EXERCISE DETAILS: Starting at the line that contains "geo_country : option string;" in the listing below, write out every line word for word until you have written the line that contains "imap (λ i e, mkRow".

MATERIAL FOR THIS EXERCISE:
§

(* ===== verification/Risk.v ===== *)
(** * compliance-risk: the risk engine

    [compliance-risk/app/domain/risk_engine.py], a pure function of the inputs that
    the service collects.  Weights and scores are binary64 floats and amounts are
    decimals, as in the source; a comparison with a NaN raises. *)
From S2P Require Import Prelude PyText PyDecimal PyJson PyNum.
From Stdlib Require Import SpecFloat.

Module Risk.
Import PyNum.
Open Scope Z_scope.

Definition VALUE_ACTIONS : list string := ["paylink.create"; "payment.initiate"; "withdraw"].

Inductive Decision := ALLOW | BLOCK | REVIEW.

#[global] Instance Decision_eq_dec : EqDecision Decision.
Proof. solve_decision. Defined.

Definition Decision_value (d : Decision) : string :=
  match d with ALLOW => "allow" | BLOCK => "block" | REVIEW => "review" end.

Record RiskConfig := mkRiskConfig {
  tier_ceilings : list (Z * num);
  aml_cumulative_threshold : num;
  velocity_block_24h : Z;
  velocity_review_24h : Z;
  velocity_review_1h : Z;
  score_block_threshold : float;
  score_review_threshold : float }.

Record RiskInputs := mkRiskInputs {
  tier : Z;
  action : string;
  amount : option dec;
  currency : string;
  geo_country : option string;
  registered_country : option string;
  count_1h : Z;
  count_24h : Z;
  count_7d : Z;
  cumulative_amount_window : num }.

Record Reason := mkReason { r_code : string; detail : string; weight : float }.
(* ===== verification/Relays.v ===== *)
(** * From the services' tables to the bus

    The outbox tables of the six services as the relays read them ([app/main.py] gives each relay its
    table and key column), the relay of each service ([app/events/relay.py], the class modelled
    in [Outbox]), and what reaches the bus of what paylink-service commits. *)
From S2P Require Import Prelude PyText PyJson PyNum UnitOfWork Tables Chain PayLink Pricing Invoice IdentityDb Merchant Outbox Risk Compliance.

Module Relays.
Import PyNum Outbox.
Open Scope nat_scope.

(** A table with a serial id, in the order of insertion, none of it published. *)
Definition serial {E P} (key : E → option string) (kind : E → string) (payload : E → P) (es : list E) : list (orow P) :=
  imap (λ i e, mkRow (N.of_nat i) (kind e) (key e) (payload e) None) es.

Definition paylink_outbox (d : PayLink.pldb) : list (orow json) :=
  serial (λ e, Some (PayLink.ev_pl_id e)) PayLink.ev_kind PayLink.ev_payload (PayLink.events d).

Definition identity_outbox (d : Identity.iddb) : list (orow json) :=
  serial (λ e, uuid_text <$> Identity.e_subject e) Identity.e_kind Identity.e_payload (Identity.id_events d).

Definition invoice_outbox (d : Invoice.idb) : list (orow json) :=
  serial (λ e, Some (uuid_text (Invoice.ev_invoice e))) Invoice.ev_kind Invoice.ev_payload (Invoice.events d).

Definition merchant_outbox (d : Merchant.mdb) : list (orow json) :=
  serial (λ e, Some (uuid_text (Merchant.me_subject e))) Merchant.me_kind Merchant.me_payload (Merchant.m_events d).

Definition pricing_outbox (d : Pricing.pdb) : list (orow json) :=
  serial (λ e, Some (Pricing.pe_entity e)) Pricing.pe_kind Pricing.pe_payload (Pricing.pricing_events d).

Definition compliance_outbox (d : Compliance.cdb) : list (orow Compliance.payload) :=
  serial (λ e, uuid_text <$> Compliance.ev_subject_id e) Compliance.ev_kind Compliance.ev_payload (Compliance.compliance_events d).

(** The relay's batch is 100 in every service. *)
Definition batch : nat := 100.

Section relays.
Context {X : Type} `{!BusProducer (P := json) X}.

Definition paylink_relay := run (P := json) (X := X) batch.
Definition identity_relay := run (P := json) (X := X) batch.
Definition invoice_relay := run (P := json) (X := X) batch.
Definition merchant_relay := run (P := json) (X := X) batch.
Definition pricing_relay := run (P := json) (X := X) batch.
End relays.

(** ** A fresh table is its own queue *)

Lemma sorted_by_lookup {A} (R : relation A) (l : list A) :
  (∀ (i j : nat) x y, l !! i = Some x → l !! j = Some y → (i < j)%nat → R x y) → StronglySorted R l.
Proof.
  induction l as [|a l IH]; intros Hl; constructor.
  - apply IH. intros i j x y Hi Hj Hij. apply (Hl (S i) (S j)); [done|done|lia].
  - apply Forall_lookup. intros i x Hi. apply (Hl 0 (S i)); [done|done|lia].
Qed.

Section serial.
Context {E P : Type} (key : E → option string) (kind : E → string) (payload : E → P).

Lemma serial_lookup es i : serial key kind payload es !! i = (λ e, mkRow (N.of_nat i) (kind e) (key e) (payload e) None) <$> es !! i.
Proof. apply list_lookup_imap. Qed.

Lemma serial_ids es : ids (serial key kind payload es) = N.of_nat <$> seq 0 (length es).
Proof.
  apply list_eq. intros i. unfold ids. rewrite !list_lookup_fmap, serial_lookup. destruct (es !! i) as [e|] eqn:Ei; simpl.
  - by rewrite lookup_seq_lt by (by eapply lookup_lt_Some).
  - rewrite lookup_seq_ge by by apply lookup_ge_None. done.
Qed.

Lemma serial_NoDup es : NoDup (ids (serial key kind payload es)).
Proof. rewrite serial_ids. apply (NoDup_fmap_2 N.of_nat). apply NoDup_seq. Qed.

Lemma serial_new es r : r ∈ serial key kind payload es → published_at r = None.
Proof. intros [i Hi]%list_elem_of_lookup. rewrite serial_lookup in Hi. destruct (es !! i); simpl in Hi; by simplify_eq. Qed.

Lemma serial_sorted es : StronglySorted id_le (serial key kind payload es).
Proof.
  apply sorted_by_lookup. intros i j x y Hi Hj Hlt. rewrite serial_lookup in Hi, Hj.
  destruct (es !! i), (es !! j); simpl in *; simplify_eq. unfold id_le. simpl. lia.
Qed.

Lemma serial_pending es : pending (serial key kind payload es) = serial key kind payload es.
Proof.
  apply sorted_unique; [apply NoDup_pending, serial_NoDup|apply pending_sorted|apply serial_sorted|].
  rewrite pending_perm, filter_all; [done|]. apply serial_new.
Qed.

Lemma serial_msgs es : msg_of <$> serial key kind payload es = (λ e, (kind e, str_or (key e) "", payload e)) <$> es.
Proof. apply list_eq. intros i. rewrite !list_lookup_fmap, serial_lookup. by destruct (es !! i). Qed.
End serial.

(** ** Delivery *)

Section delivery.
Context {P X : Type} `{!BusProducer (P := P) X} `{!BusLaws X}.

Lemma clean_turns_le n nows : ∀ s : list (orow P) * X, clean_turns n s (Turn <$> nows) ≤ length nows.
Proof.
  induction nows as [|now nows IH]; intros s; [done|]. rewrite fmap_cons. cbn [clean_turns length].
  specialize (IH (happen n s (Turn now))). destruct (clean n now s); lia.
Qed.

(** Turns without failures publish the queue in order, each row once. *)
Lemma clean_run n nows (t : list (orow P)) (x : X) : NoDup (ids t) → clean_turns n (t, x) (Turn <$> nows) = length nows →
  sent (run n (t, x) (Turn <$> nows)).2 = sent x ++ (msg_of <$> take (n * length nows) (pending t)).
Proof.
  revert t x. induction nows as [|now nows IH]; intros t x Hnd Hc; [simpl; by rewrite Nat.mul_0_r, take_0, app_nil_r|].
  rewrite fmap_cons in *. cbn [clean_turns length] in Hc. change (run n (t, x) (Turn now :: _)) with (run n (happen n (t, x) (Turn now)) (Turn <$> nows)).
  pose proof (clean_turns_le n nows (happen n (t, x) (Turn now))) as Hle.
  pose proof (drain_spec n now t x) as Hd. cbn [happen] in *.
  unfold clean, turn in *. cbn [fst snd] in *. destruct (request (_drain_once n now) t x) as [[[k|e] t'] x']; cbn [is_ok fst snd] in *; [|lia].
  destruct Hd as (_ & -> & Hs). rewrite IH; [|by rewrite ids_mark_all|lia]. rewrite Hs. unfold select. rewrite pending_mark_all by done.
  rewrite <- app_assoc, <- fmap_app. cbn [length].
  by rewrite take_take_drop, Nat.mul_succ_r, Nat.add_comm.
Qed.
End delivery.

(** what paylink-service announces reaches the bus.  After any sequence of requests, once the relay's successful turns cover
    the committed outbox, whatever the producer refuses in between and whatever new events arrive, every event the
    service announced has been handed to the bus, keyed by the PayLink it is about; and when no turn fails, the bus
    gets exactly these events, in the order in which they were announced. *)
Theorem paylink_events_reach_bus {X : Type} `{!BusProducer (P := json) X} `{!BusLaws X} (sha256_hex : string → string) (n : Chain.node) (signer : Chain.Signer)
    (settings : PayLink.Settings) (compliance : option PayLink.RiskPort) (qs : list PayLink.req) (es : list event) (nows : list Z) (x : X)
    (Harr : arrivals_ok batch (paylink_outbox (PayLink.serve_all sha256_hex n signer settings compliance qs PayLink.start).1, x) es) :
  let s := PayLink.serve_all sha256_hex n signer settings compliance qs PayLink.start in
  let t := paylink_outbox s.1 in
  (length t ≤ batch * clean_turns batch (t, x) es → ∀ kind p, (kind, p) ∈ PayLink.published s.2 →
     ∃ e more, e ∈ PayLink.events s.1 ∧ PayLink.ev_kind e = kind ∧ PayLink.ev_payload e = p ∧
       sent (paylink_relay (t, x) es).2 = sent x ++ more ∧ (kind, PayLink.ev_pl_id e, p) ∈ more) ∧
  (clean_turns batch (t, x) (Turn <$> nows) = length nows → length t ≤ batch * length nows →
     ∃ more, sent (paylink_relay (t, x) (Turn <$> nows)).2 = sent x ++ more ∧
       (λ m, (m.1.1, m.2)) <$> more = PayLink.published s.2 ∧ (λ m, m.1.2) <$> more = PayLink.ev_pl_id <$> PayLink.events s.1).
Proof.
  intros s t. destruct (PayLink.serve_all_ok sha256_hex n signer settings compliance qs PayLink.start PayLink.start_ok) as [[_ Hpub] _]. fold s in Hpub, Harr.
  assert (Hkey : ∀ k, str_or (Some k) "" = k) by (by intros [|c k]).
  assert (Hnd : NoDup (ids t)) by apply serial_NoDup. assert (Hpend : pending t = t) by apply serial_pending. split.
  - intros Henough kind p Hp. rewrite <- Hpub in Hp. apply list_elem_of_fmap in Hp as (e & [= -> ->] & He). exists e.
    destruct (run_waiting (ids t) batch es (pending t) (t, x) (waiting_start (ids t) t Hnd (reflexivity _)) Harr) as [_ (more & Hs & Hm)].
    exists more. split_and!; [done|done|done|exact Hs|]. apply list_elem_of_lookup in He as [i Hi].
    assert (Hr : t !! i = Some (mkRow (N.of_nat i) (PayLink.ev_kind e) (Some (PayLink.ev_pl_id e)) (PayLink.ev_payload e) None)).
    { unfold t, paylink_outbox. rewrite serial_lookup, Hi. done. }
    rewrite Hpend, take_ge in Hm by done. specialize (Hm _ (list_elem_of_lookup_2 _ _ _ Hr)). unfold msg_of in Hm. cbn [o_kind o_key o_payload] in Hm. by rewrite Hkey in Hm.
  - intros Hc Hlen. eexists. split; [apply (clean_run batch nows t x Hnd Hc)|]. rewrite Hpend, take_ge by done. unfold t, paylink_outbox.
    rewrite serial_msgs, <- !list_fmap_compose. split; [exact Hpub|]. apply list_fmap_ext. intros i e _. apply Hkey.
Qed.

(** A broker that takes everything after one failure. *)
Record json_bus := mkJsonBus { taken : list (@msg json); refusals : nat }.

#[global] Instance json_producer : BusProducer (P := json) json_bus := {|
  send m b := match refusals b with S k => (Raise RuntimeError, mkJsonBus (taken b) k) | 0 => (Ok tt, mkJsonBus (taken b ++ [m]) 0) end;
  sent := taken |}.

#[global] Instance json_bus_laws : BusLaws (P := json) json_bus.
Proof. split; [intros m [g [|k]] x'|intros m [g [|k]] e x']; simpl; intros [=]; subst; by auto. Qed.

Lemma paylink_events_reach_bus_witness :
  let s := PayLink.serve_all id PayLink.settled_node Chain.demo_signer PayLink.demo_settings None [PayLink.ReqCreate 1 "f" (PayLink.demo_cmd None)] PayLink.start in
  length (PayLink.published s.2) = 2 ∧
  ∃ more, sent (paylink_relay (paylink_outbox s.1, mkJsonBus [] 0) [Turn 7%Z]).2 = [] ++ more ∧ (λ m, (m.1.1, m.2)) <$> more = PayLink.published s.2.
Proof.
  destruct (paylink_events_reach_bus id PayLink.settled_node Chain.demo_signer PayLink.demo_settings None
    [PayLink.ReqCreate 1 "f" (PayLink.demo_cmd None)] [Turn 7%Z] [7%Z] (mkJsonBus [] 0) (conj I I)) as [_ H].
  split; [vm_compute; reflexivity|]. destruct H as (more & Hs & Hp & _); [vm_compute; reflexivity|vm_compute; lia|].
  exists more. split; [exact Hs|exact Hp].
Defined.
End Relays.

§

ANSWER SECTION:
  geo_country : option string;
  registered_country : option string;
  count_1h : Z;
  count_24h : Z;
  count_7d : Z;
  cumulative_amount_window : num }.

Record Reason := mkReason { r_code : string; detail : string; weight : float }.
(* ===== verification/Relays.v ===== *)
(** * From the services' tables to the bus

    The outbox tables of the six services as the relays read them ([app/main.py] gives each relay its
    table and key column), the relay of each service ([app/events/relay.py], the class modelled
    in [Outbox]), and what reaches the bus of what paylink-service commits. *)
From S2P Require Import Prelude PyText PyJson PyNum UnitOfWork Tables Chain PayLink Pricing Invoice IdentityDb Merchant Outbox Risk Compliance.

Module Relays.
Import PyNum Outbox.
Open Scope nat_scope.

(** A table with a serial id, in the order of insertion, none of it published. *)
Definition serial {E P} (key : E → option string) (kind : E → string) (payload : E → P) (es : list E) : list (orow P) :=
  imap (λ i e, mkRow (N.of_nat i) (kind e) (key e) (payload e) None) es.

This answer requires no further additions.